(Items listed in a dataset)
Lemma sendable_step big C R p cid : sendable_tcp big p -> sync C R -> nourg C ->
  exists ty q C', sl_compress_tcp p C cid = Ret (ty, q, C') /\ (exists R', sync C' R') /\ nourg C' /\ sendable [sl_tag ty q] /\ 3 <= len (sl_tag ty q) <= SLMTU.
Proof.
  intros (Hg & Hu & Hl) Hs Hn. assert (Hroom : exists room0, len room0 = ROOM) by (by exists (replicate 128 0)). destruct Hroom as [room0 Hr0].
  destruct (sl_step big room0 p C R cid Hs Hg Hr0) as (ty & q & C' & E & mem' & pos' & R' & _ & _ & Hs' & Hn').
  { intros i c Hc _ H4 Hbit. exfalso. specialize (Hn i c Hc H4). congruence. }
  pose proof Hg as (G1 & _ & G3 & G4 & G5 & G6 & _). unfold hlen_of in G6. destruct (compress_out p C cid ty q C' G1 ltac:(lia) E) as [Bq Lq].
  assert (Lt : len (sl_tag ty q) = len q) by apply len_put8. exists ty, q, C'. split; [done|]. split; [by exists R'|]. split; [by apply Hn'|]. rewrite Lt.
  split; [|lia]. split; [constructor; [by apply bytes_put8|constructor]|]. cbn [concat]. rewrite app_nil_r. pose proof (escape_le (sl_tag ty q)) as He. change Clist.CBSIZE with 52. unfold len, CLISTRESERVE, SLMTU in *. lia.
Qed.

Lemma sends_nonneg ms w n k : sends ms w n k -> 0 <= n /\ 0 <= k.
Proof. induction 1; lia. Qed.

(** The receiver, over frames that hold the packets. *)
Lemma receive_frames big now : forall C ps qs C', encoded C ps qs C' -> forall w n k s c m rs, sends ((fun q => [q]) <$> qs) w n 0 -> k = (length ps + m)%nat ->
  Forall (sendable_tcp big) ps -> Forall (fun q => bytes q /\ 3 <= len q <= SLMTU) qs -> nourg C -> has (sc_flags (l_sc s)) SC_COMPRESS = true ->
  sync C (sc_comp (l_sc s)) -> receiving s c k rs ->
  exists s' c', slinputs big w now s = Ret s' /\ receiving s' c' m (rs ++ ps) /\ if_ierrors (sc_if (l_sc s')) = if_ierrors (sc_if (l_sc s)).
Proof.
  intros C ps qs C' He. induction He as [C|C C1 C2 p cid ty q ps qs E He IH]; intros w n k s c m rs Hw -> Hps Hqs Hn Hf Hs Hr; cbn [fmap list_fmap] in Hw.
  - inversion Hw; subst. exists s, c. cbn. rewrite app_nil_r. by splits.
  - apply Forall_cons in Hps as [(Hg & Hu & Hl) Hps]. apply Forall_cons in Hqs as [[Hb Hlen] Hqs].
    inversion Hw as [|idle m0 ms w1 n1 k1 Hw1|m0 ms w1 n1 k1 Hw1]; subst; [|exfalso; clear -Hw1 H3; apply sends_nonneg in Hw1; lia].
    assert (Hx : expands big (sc_flags (l_sc s)) (concat [sl_tag ty q]) p (sc_comp (l_sc s)) (sync C1)).
    { cbn [concat]. rewrite app_nil_r. eapply compress_expands; [exact Hs|exact Hg| |exact Hf|unfold SLMAX, SLMTU, Mbuf.MCLBYTES, BUFOFFSET in *; lia|exact E].
      intros i c0 Hc _ H4 Hbit. exfalso. specialize (Hn i c0 Hc H4). congruence. }
    cbn [length] in Hr. change (S (length ps) + m)%nat with (S (length ps + m)) in Hr.
    destruct (receive_frame big now s c (length ps + m) rs idle [sl_tag ty q] p (sync C1) Hr) as (s1 & c1 & E1 & Hr1 & Hs1 & Hf1 & Hi1).
    { cbn. by rewrite app_nil_r. }
    { cbn [concat]. rewrite app_nil_r. unfold SLMAX, SLMTU, Mbuf.MCLBYTES, BUFOFFSET in *. lia. }
    { exact Hx. }
    destruct (IH w1 n1 (length ps + m)%nat s1 c1 m (rs ++ [p]) Hw1) as (s2 & c2 & E2 & Hr2 & Hi2); try done.
    { destruct (sendable_step big C _ p cid (conj Hg (conj Hu Hl)) Hs Hn) as (ty' & q' & C3 & E3 & _ & Hn3 & _). rewrite E in E3. by injection E3 as _ _ <-. }
    { by rewrite Hf1. }
    exists s2, c2. rewrite slinputs_app, E1. bind. split; [done|]. rewrite <- app_assoc in Hr2. split; [done|congruence].
Qed.

Section sender.
Context (oproc : Clist.ttymem -> Clist.clist -> outcome (list Z * Clist.ttymem * Clist.clist)) (own : list Z) (big : bool).
Hypothesis oproc_takes : forall cm q bs, out own cm q bs ->
  exists w cm' q' rest, oproc cm q = Ret (w, cm', q') /\ bs = w ++ rest /\ out own cm' q' rest /\ Clist.frame own cm cm'.

(** The sender between calls. *)
Record sending (s : line) (bs : list Z) : Prop := Sending {
  sg_out : out own (l_cm s) (t_outq (l_tp s)) bs;
  sg_queues : Forall sendable (waiting s);
  sg_comp : (exists R, sync (sc_comp (l_sc s)) R) /\ nourg (sc_comp (l_sc s));
  sg_flags : has (sc_flags (l_sc s)) SC_COMPRESS = true;
  sg_up : sc_ttyp (l_sc s) = true /\ t_carr (l_tp s) = true
}.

» What is expected: Starting at the first line of the records above, please copy every line exactly through the line containing "destruct (sl_step big", and stop there.

» Task answer:
Lemma sendable_step big C R p cid : sendable_tcp big p -> sync C R -> nourg C ->
  exists ty q C', sl_compress_tcp p C cid = Ret (ty, q, C') /\ (exists R', sync C' R') /\ nourg C' /\ sendable [sl_tag ty q] /\ 3 <= len (sl_tag ty q) <= SLMTU.
Proof.
  intros (Hg & Hu & Hl) Hs Hn. assert (Hroom : exists room0, len room0 = ROOM) by (by exists (replicate 128 0)). destruct Hroom as [room0 Hr0].
  destruct (sl_step big room0 p C R cid Hs Hg Hr0) as (ty & q & C' & E & mem' & pos' & R' & _ & _ & Hs' & Hn').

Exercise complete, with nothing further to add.